Industry‐Scale and Environmentally Stable Ti3C2Tx MXene Based Film for Flexible Energy Storage Devices

Abstract MXenes, 2D transition metal carbides, and nitrides have attracted tremendous interest because of their metallic conductivity, solution processability, and excellent merits in energy storage and other applications. However, the pristine MXene films often suffer from poor ambient stability and mechanical properties that stem from their polar terminal groups and weak interlayer interactions. Here, a heteroatom doping strategy is developed to tailor the surface functionalities of MXene, followed by the addition of large‐sized reduced graphene oxide (rGO) as conductive additives to achieve a scalable production of S, N‐MXene/rGO (SNMG‐40) hybrid film with high mechanical strength ( ≈ 45 MPa) and energy storage properties (698.5 F cm −3 ).
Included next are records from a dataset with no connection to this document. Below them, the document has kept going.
(** ** Compressor *)

(** C3 (amended). The Compressor's byte budget is [4000 * 1024]
    = 4,096,000 bytes: a file of at most that size is returned
    unchanged, a larger one goes to decoding and re-encoding. *)
Theorem compressImage_budget (B : Browser) (f : File) :
  (fsize f <= 4096000 -> compressImage B f 4000 = Resolved f) /\
  (4096000 < fsize f -> compressImage B f 4000 = decode_and_compress B f 4000).
Proof.
  unfold compressImage. split; intros H.
  - replace (fsize f <=? 4000 * 1024) with true by (symmetry; apply Z.leb_le; lia).
    reflexivity.
  - replace (fsize f <=? 4000 * 1024) with false by (symmetry; apply Z.leb_gt; lia).
    reflexivity.
Qed.

Lemma compressImage_budget_witness :
  (fsize empty_png <= 4096000 /\ compressImage browser_ex empty_png 4000 = Resolved empty_png) /\
  (4096000 < fsize huge_png /\
   compressImage browser_ex huge_png 4000 = decode_and_compress browser_ex huge_png 4000).
Proof.
  split.
  - split; [vm_compute; discriminate|].
    apply (proj1 (compressImage_budget browser_ex empty_png)). vm_compute. discriminate.
  - split; [reflexivity|].
    apply (proj2 (compressImage_budget browser_ex huge_png)). reflexivity.
Defined.

(** C3 counterexample. A 4,050,000-byte PNG exceeds 4,000,000 bytes but
    is passed through unchanged, although a browser that decodes it
    would re-encode it to a 1000-byte JPEG. *)
Lemma compressImage_budget_counterexample :
  4000000 < fsize big_png /\
  compressImage browser_ex big_png 4000 = Resolved big_png /\
  decode_and_compress browser_ex big_png 4000 =
    Resolved (mkFile "big.png" "image/jpeg" 1000 0).
Proof. split; [reflexivity|]. split; vm_compute; reflexivity. Qed.

Lemma cws_step_retry B f img maxSizeKB q d q' d' :
  cws_step B f img maxSizeKB q d = CwsRetry q' d' ->
  Qgtb q (1 # 10) = true /\ 400 < d /\
  q' = Qmax (1 # 10) (q - (2 # 10))%Q /\ d' = Z.max 400 (d - 200).
Proof.
  unfold cws_step.
  destruct (resize _ _ d) as [w h].
  destruct (ctx2d_ok B); [|discriminate].
  destruct (to_jpeg_blob _ _ _ _ _) as [sz|]; [|discriminate].
  destruct (_ >? _); [|discriminate].
  destruct (Qgtb q (1 # 10)) eqn:Hq, (d >? 400) eqn:Hd; cbn; try discriminate.
  intros H; injection H as <- <-.
  apply Z.gtb_lt in Hd. repeat split; auto; lia.
Qed.

Lemma cws_step_floor B f img maxSizeKB q d :
  (Qgtb q (1 # 10) && (d >? 400)) = false ->
  exists g, cws_step B f img maxSizeKB q d = CwsDone g.
Proof.
  intros Hfl. unfold cws_step.
  destruct (resize _ _ d) as [w h].
  destruct (ctx2d_ok B); [|eauto].
  destruct (to_jpeg_blob _ _ _ _ _) as [sz|]; [|eauto].
  cbn zeta. repeat case_match; eauto; congruence.
Qed.

Lemma compressWithSettings_resolves B f img maxSizeKB fuel q d :
  (Z.to_nat d < fuel)%nat ->
  exists g, compressWithSettings B f img maxSizeKB fuel q d = Resolved g.
Proof.
  revert q d. induction fuel as [|fuel IH]; intros q d Hfuel; [lia|].
  cbn [compressWithSettings].
  destruct (cws_step B f img maxSizeKB q d) as [g|q' d'] eqn:Hs; [eauto|].
  apply cws_step_retry in Hs as (_ & Hd & _ & ->).
  apply IH. lia.
Qed.

(** C4. The retry chain of [compressWithSettings] ends: a call retries
    only while quality > 0.1 and dimension > 400, with quality
    [max 0.1 (q - 0.2)] and dimension [max 400 (d - 200)]; the retry
    relation is well founded; once a floor is reached the call resolves
    with its (possibly still oversized) result; a chain started at
    dimension [d] resolves within [d + 1] calls, and the Compressor's
    promise is always resolved, never rejected or left pending. *)
Theorem compressWithSettings_terminates (B : Browser) (f : File) (img : Img)
    (maxSizeKB : Z) :
  (forall q d q' d', cws_step B f img maxSizeKB q d = CwsRetry q' d' ->
     Qgtb q (1 # 10) = true /\ 400 < d /\
     q' = Qmax (1 # 10) (q - (2 # 10))%Q /\ d' = Z.max 400 (d - 200)) /\
  well_founded (fun (x y : Q * Z) =>
     cws_step B f img maxSizeKB (fst y) (snd y) = CwsRetry (fst x) (snd x)) /\
  (forall q d, (Qgtb q (1 # 10) && (d >? 400)) = false ->
     exists g, cws_step B f img maxSizeKB q d = CwsDone g) /\
  (forall fuel q d, (Z.to_nat d < fuel)%nat ->
     exists g, compressWithSettings B f img maxSizeKB fuel q d = Resolved g) /\
  (exists g, compressImage B f maxSizeKB = Resolved g).
Proof.
  split; [apply cws_step_retry|].
  split.
  { apply (wf_incl _ _ (ltof (Q * Z) (fun x => Z.to_nat (snd x)))).
    - intros [q' d'] [q d] H. cbn in H.
      apply cws_step_retry in H as (_ & Hd & _ & ->).
      unfold ltof. cbn. lia.
    - apply well_founded_ltof. }
  split; [apply cws_step_floor|].
  split; [apply compressWithSettings_resolves|].
  unfold compressImage. destruct (_ <=? _); [eauto|].
  unfold decode_and_compress. destruct (decode B f) as [i|]; [|eauto].
  apply compressWithSettings_resolves.
  destruct (_ >? _); lia.
Qed.

Lemma compressWithSettings_terminates_witness :
  (exists g, compressImage browser_stubborn huge_png 4000 = Resolved g) /\
  compressImage browser_stubborn huge_png 4000 =
    Resolved (mkFile "huge.png" "image/jpeg" 5000000 0).
Proof.
  split.
  - destruct (compressWithSettings_terminates browser_stubborn huge_png img_1x1 4000)
      as (_ & _ & _ & _ & H). exact H.
  - vm_compute. reflexivity.
Defined.

(** C5 counterexample. The Compressor does not fail on a zero-byte or
    an undecodable file: it resolves with the file itself. *)
Lemma compressImage_no_failure_counterexample :
  compressImage browser_undecodable empty_png 4000 = Resolved empty_png /\
  compressImage browser_undecodable huge_png 4000 = Resolved huge_png.
Proof. split; vm_compute; reflexivity. Qed.

(** C5 (amended). The Compressor never fails: a file the browser cannot
    decode (a zero-byte file among them) is resolved unchanged. The
    upload handler then reports a load (or read) error and neither sets
    the image nor touches the canvases; the file is still recorded as
    [originalFile]. *)
Theorem undecodable_upload_reports_error (B : Browser) (f : File) (s : Session) :
  decode B f = None ->
  compressImage B f 4000 = Resolved f /\
  (let s' := handleImageUpload B f s in
   (error s' = "Failed to load image. Please try another file."%string \/
    error s' = "Failed to read file. Please try again."%string) /\
   image s' = image s /\ canvasRef s' = canvasRef s /\
   maskCanvasRef s' = maskCanvasRef s /\
   originalImageData s' = originalImageData s /\
   originalFile s' = Some f).
Proof.
  intros Hdec.
  assert (Hc : compressImage B f 4000 = Resolved f).
  { unfold compressImage, decode_and_compress. rewrite Hdec.
    by destruct (_ <=? _). }
  split; [exact Hc|].
  unfold handleImageUpload. rewrite Hc. cbn zeta.
  destruct (read_ok B f); [rewrite Hdec|]; cbn; auto 8.
Qed.

Lemma undecodable_upload_reports_error_witness :
  decode browser_undecodable empty_png = None /\
  compressImage browser_undecodable empty_png 4000 = Resolved empty_png /\
  (let s' := handleImageUpload browser_undecodable empty_png submit_session in
   (error s' = "Failed to load image. Please try another file."%string \/
    error s' = "Failed to read file. Please try again."%string) /\
   image s' = image submit_session /\ canvasRef s' = canvasRef submit_session /\
   maskCanvasRef s' = maskCanvasRef submit_session /\
   originalImageData s' = originalImageData submit_session /\
   originalFile s' = Some empty_png).
Proof.
  split; [reflexivity|].
  apply undecodable_upload_reports_error. reflexivity.
Defined.

Lemma compressWithSettings_jpeg B f img maxSizeKB fuel q d g :
  ctx2d_ok B = true ->
  (forall f' w h q', to_jpeg_blob B f' w h q' <> None) ->
  compressWithSettings B f img maxSizeKB fuel q d = Resolved g ->
  ftype g = "image/jpeg"%string /\ fname g = fname f.
Proof.
  intros Hctx Hblob. revert q d.
  induction fuel as [|fuel IH]; intros q d H; cbn [compressWithSettings] in H;
    [discriminate|].
  destruct (cws_step B f img maxSizeKB q d) as [g'|q' d'] eqn:Hs; [|eauto].
  injection H as <-. revert Hs. unfold cws_step.
  destruct (resize _ _ d) as [w h]. rewrite Hctx.
  destruct (to_jpeg_blob B f _ _ q) as [sz|] eqn:Hb;
    [|exfalso; eapply Hblob; exact Hb].
  cbn zeta. repeat case_match; intros Hs; try discriminate;
    injection Hs as <-; done.
Qed.

(** C10. When the Compressor re-encodes (the file is over the budget, it
    decodes, there is a 2D context and every [toBlob] call yields a
    blob), the returned file has type [image/jpeg] and the input's name,
    whatever the input's type: a PNG comes back as a JPEG. *)
Theorem compressImage_reencoded_is_jpeg (B : Browser) (f g : File) (img : Img) :
  4000 * 1024 < fsize f -> decode B f = Some img -> ctx2d_ok B = true ->
  (forall f' w h q, to_jpeg_blob B f' w h q <> None) ->
  compressImage B f 4000 = Resolved g ->
  ftype g = "image/jpeg"%string /\ fname g = fname f.
Proof.
  intros Hsz Hdec Hctx Hblob.
  unfold compressImage.
  replace (fsize f <=? 4000 * 1024) with false by (symmetry; apply Z.leb_gt; lia).
  unfold decode_and_compress. rewrite Hdec.
  apply compressWithSettings_jpeg; assumption.
Qed.

Lemma compressImage_reencoded_is_jpeg_witness :
  4000 * 1024 < fsize huge_png /\ decode browser_ex huge_png = Some img_1x1 /\
  ctx2d_ok browser_ex = true /\
  (forall f' w h q, to_jpeg_blob browser_ex f' w h q <> None) /\
  compressImage browser_ex huge_png 4000 = Resolved (mkFile "huge.png" "image/jpeg" 1000 0) /\
  ftype (mkFile "huge.png" "image/jpeg" 1000 0) = "image/jpeg"%string /\
  fname (mkFile "huge.png" "image/jpeg" 1000 0) = fname huge_png.
Proof.
  split; [reflexivity|]. split; [reflexivity|]. split; [reflexivity|].
  split; [intros; discriminate|]. split; [vm_compute; reflexivity|].
  apply (compressImage_reencoded_is_jpeg browser_ex huge_png _ img_1x1);
    [reflexivity | reflexivity | reflexivity | intros; discriminate |
     vm_compute; reflexivity].
Defined.

(* ================================================================== *)
(** * Further properties of the code *)

(** ** The route handler *)

Definition allowed_status (st : Z) : Prop :=
  st = 200 \/ st = 400 \/ st = 401 \/ st = 408 \/ st = 413 \/ st = 429 \/ st = 500.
Notably, the SNMG‐40 film also demonstrates long‐term cycling stability ( ≈ 98% capacitance retention after 30 000 cycles), which can be maintained under ambient condition or immersed in H 2 SO 4 electrolyte for more than 100 days. The asymmetric supercapacitor (aMGSC) based on SNMG‐40 film shows an ultrahigh energy density of 22.3 Wh kg −1 , which is much higher than those previously reported MXene‐based materials. Moreover, the aMGSC also provides excellent mechanical durability under different deformation conditions. Thus, this strategy makes MXene materials more competitive for real‐world applications such as flexible electronics and electromagnetic interference shielding.